Despite treatment with LMWH and/or aspirin, 36 of the 60 women had two or three aborts prior to Anti-D treatment, and the remaining 24 had four or more aborts (figure 1). Following treatment with Anti-D, 27 women of the first group had successful pregnancies (75%), nine had aborts (25%), and three did not get pregnant (8%). Of the second group of 24 women, 13 gave birth (54%), nine had aborts (38%), and three did not get pregnant (13%).

Prior to treatment with Anti-D, 30 women had no birth, and 30 women had at least one birth (table 2). Of the first group, 22 women had successful pregnancies (73%), eight had aborts (27%), and one woman did not get pregnant (3%). Of the other 30 women, 18 women gave birth (60%), ten had aborts (33%), and five did not get pregnant (8%) (table 2).

A chi-square test was used to compare number of aborts prior to treatment with Anti-D and successful pregnancy under treatment with Anti-D. No expected cell frequencies were below 5, and the results showed no significant correlation with χ²(1) = 0•303, p(χ²) = 0•582, p(Fisher’s exact test) = 0•784, V = 0•071.

Impact of age

There have been 23 women at ages between 23 and 35 years, and 37 at ages between 36 to 45 (table 1). Of the first group, 17 women had successful births (74%), six had aborts (26%), and two women did not get pregnant (9%). Of the second group, 27 women gave births (73%), 11 had aborts (30%), and four did not get pregnant (11%) (table 2).

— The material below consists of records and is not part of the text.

(** One call at clock reading [now]. *)
Definition step (now : Z) (o : Op) (s : State) : result (State * Assigned) :=
  match o with
  | CreateChatroom topic description mediaUrl mediaType category =>
      match createChatroom topic description mediaUrl mediaType category now s with
      | Ok (s', id) =>
          Ok (s', mkAssigned (Some id)
                    (Some (createChatroom_firstMessage s now mediaUrl mediaType)))
      | Trap msg => Trap msg
      end
  | SendMessage content sender chatroomId mediaUrl mediaType avatarUrl senderId
                replyToMessageId =>
      match sendMessage content sender chatroomId mediaUrl mediaType avatarUrl
                        senderId replyToMessageId now s with
      | Ok s' =>
          Ok (s', mkAssigned None
                    (Some (sendMessage_message s now content sender chatroomId
                             mediaUrl mediaType avatarUrl senderId replyToMessageId)))
      | Trap msg => Trap msg
      end
  | IncrementViewCount chatroomId userId =>
      match incrementViewCount chatroomId userId now s with
      | Ok s' => Ok (s', nothing)
      | Trap msg => Trap msg
      end
  | PinVideo chatroomId messageId =>
      match pinVideo chatroomId messageId s with
      | Ok s' => Ok (s', nothing)
      | Trap msg => Trap msg
      end
  | UnpinVideo chatroomId =>
      match unpinVideo chatroomId s with
      | Ok s' => Ok (s', nothing)
      | Trap msg => Trap msg
      end
  | SaveCallerUserProfile caller profile =>
      Ok (saveCallerUserProfile caller profile s, nothing)
  | UpdateUsernameRetroactively senderId newUsername =>
      Ok (updateUsernameRetroactively senderId newUsername s, nothing)
  | UpdateAvatarRetroactively senderId newAvatarUrl =>
      Ok (updateAvatarRetroactively senderId newAvatarUrl s, nothing)
  | CleanupInactiveUsers hasPermission =>
      match cleanupInactiveUsers hasPermission now s with
      | Ok s' => Ok (s', nothing)
      | Trap msg => Trap msg
      end
  | AddReaction messageId emoji userId =>
      Ok (addReaction messageId emoji userId s, nothing)
  | RemoveReaction messageId emoji userId =>
      Ok (removeReaction messageId emoji userId s, nothing)
  end.

(** The state a call leaves behind: a trap rolls the call back. *)
Definition commit (now : Z) (o : Op) (s : State) : State :=
  match step now o s with
  | Ok (s', _) => s'
  | Trap _ => s
  end.

(** A history is a list of calls, each with its clock reading. *)
Definition Call : Type := Z * Op.

Fixpoint run (calls : list Call) (s : State) : State :=
  match calls with
  | [] => s
  | (now, o) :: rest => run rest (commit now o s)
  end.

(** The ids handed out along a history, in call order. *)
Fixpoint assignedRoomIds (calls : list Call) (s : State) : list nat :=
  match calls with
  | [] => []
  | (now, o) :: rest =>
      match step now o s with
      | Ok (s', a) =>
          match roomId a with
          | Some id => id :: assignedRoomIds rest s'
          | None => assignedRoomIds rest s'
          end
      | Trap _ => assignedRoomIds rest s
      end
  end.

A chi-square test was used to compare age groups and successful pregnancies under treatment with Anti-D. No expected cell frequencies were below 5, and the results showed no significant correlation with χ²(1) = 0•881, p(χ²) = 0•348, p(Fisher’s exact test) = 0•408, V = 0•121.

Impact of Anti-D dose

Of the 25 women who received Anti-D only after conception, 19 gave birth (76%), and 8 had aborts (32%) (table 2). Of the 21 women who received Anti-D prior to pregnancy, 14 gave birth (67%), ten had aborts (48%). Six women did not get pregnant. For eight women full data of Anti-D administration were not available (table 2).

In summary, the prophylactic administration of Anti-D also prior to pregnancy does not appear to be more effective than the administration only post gestation.

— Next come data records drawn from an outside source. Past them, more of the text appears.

(** * Message coercion of codex-lb: [app/core/openai/message_coercion.py]

    A shallow embedding of the chat-message coercion engine and the
    properties its specification states about it.

    Layout: the Python values the module works on ([Py]), the failures, the
    functions of [message_coercion.py] (helpers before their callers), the
    reference definitions the statements compare them with, and then the
    lemmas and theorems. *)

From Stdlib Require Import String Ascii List ZArith Lia Bool DecimalString.
Import ListNotations.

Local Open Scope string_scope.

(* ================================================================= *)
(** ** Python values *)

Module Py.

(** A Python [str] is carried by the bytes of its UTF-8 encoding (a lone
    surrogate by its three-byte generalised encoding): concatenation,
    emptiness, equality and [join] are the same on both sides, and the two
    operations that look at characters, [strip] and the escaping of
    [json.dumps], are written out on the encoded form below. *)
Definition str := string.

(** The one-character strings that cannot be written inside a literal. *)
Definition dquote : string := String (ascii_of_nat 34) "".
Definition newline : string := String (ascii_of_nat 10) "".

A chi-square test was used to compare pre and after conception injections of Anti-D with successful pregnancies. No expected cell frequencies were below 5. Results showed no significant correlation with χ²(1) = 0•801, p(χ²) = 0•371, p(Fisher’s exact test) = 0•522, V = 0•132.

Impact of blood group

There have been 31 women with blood group A, from whom 28 got pregnant, 21 gave birth (68%), ten had aborts (32%). Of the nine women with blood group B, four gave birth (44%), and 5 had aborts (56%). Of the 14 women with blood group O, 12 gave birth (86%), and four had aborts (29%). Only three women had blood group AB, from whom two gave birth (67%), no woman had an abort (0 %), and one did not get pregnant (table 2).

A chi-square test was used to compare blood group and successful pregnancies. Four cell frequencies were below 5, and the results showed no significant correlation with χ²(1) = 2•401, p(χ²) = 0•493, p(Fisher’s exact test) = 0•518, V = 0•205.

Impact of thrombophilia associated mutations

All women showed thrombophilia associated mutations, except one who did not give consent for this kind of genetic testing. 41 women had a PAI1 mutation, 39 a prothrombin 19911 mutation, 27 a fibrinogen alpha mutation, 19 a fibrinogen gamma mutation, seven a factor V Leiden mutation, six a HR2 mutation, two a prothrombin 20210 mutation, two a FSAP mutation, one a MTHFR mutation, and none had a tPA mutation.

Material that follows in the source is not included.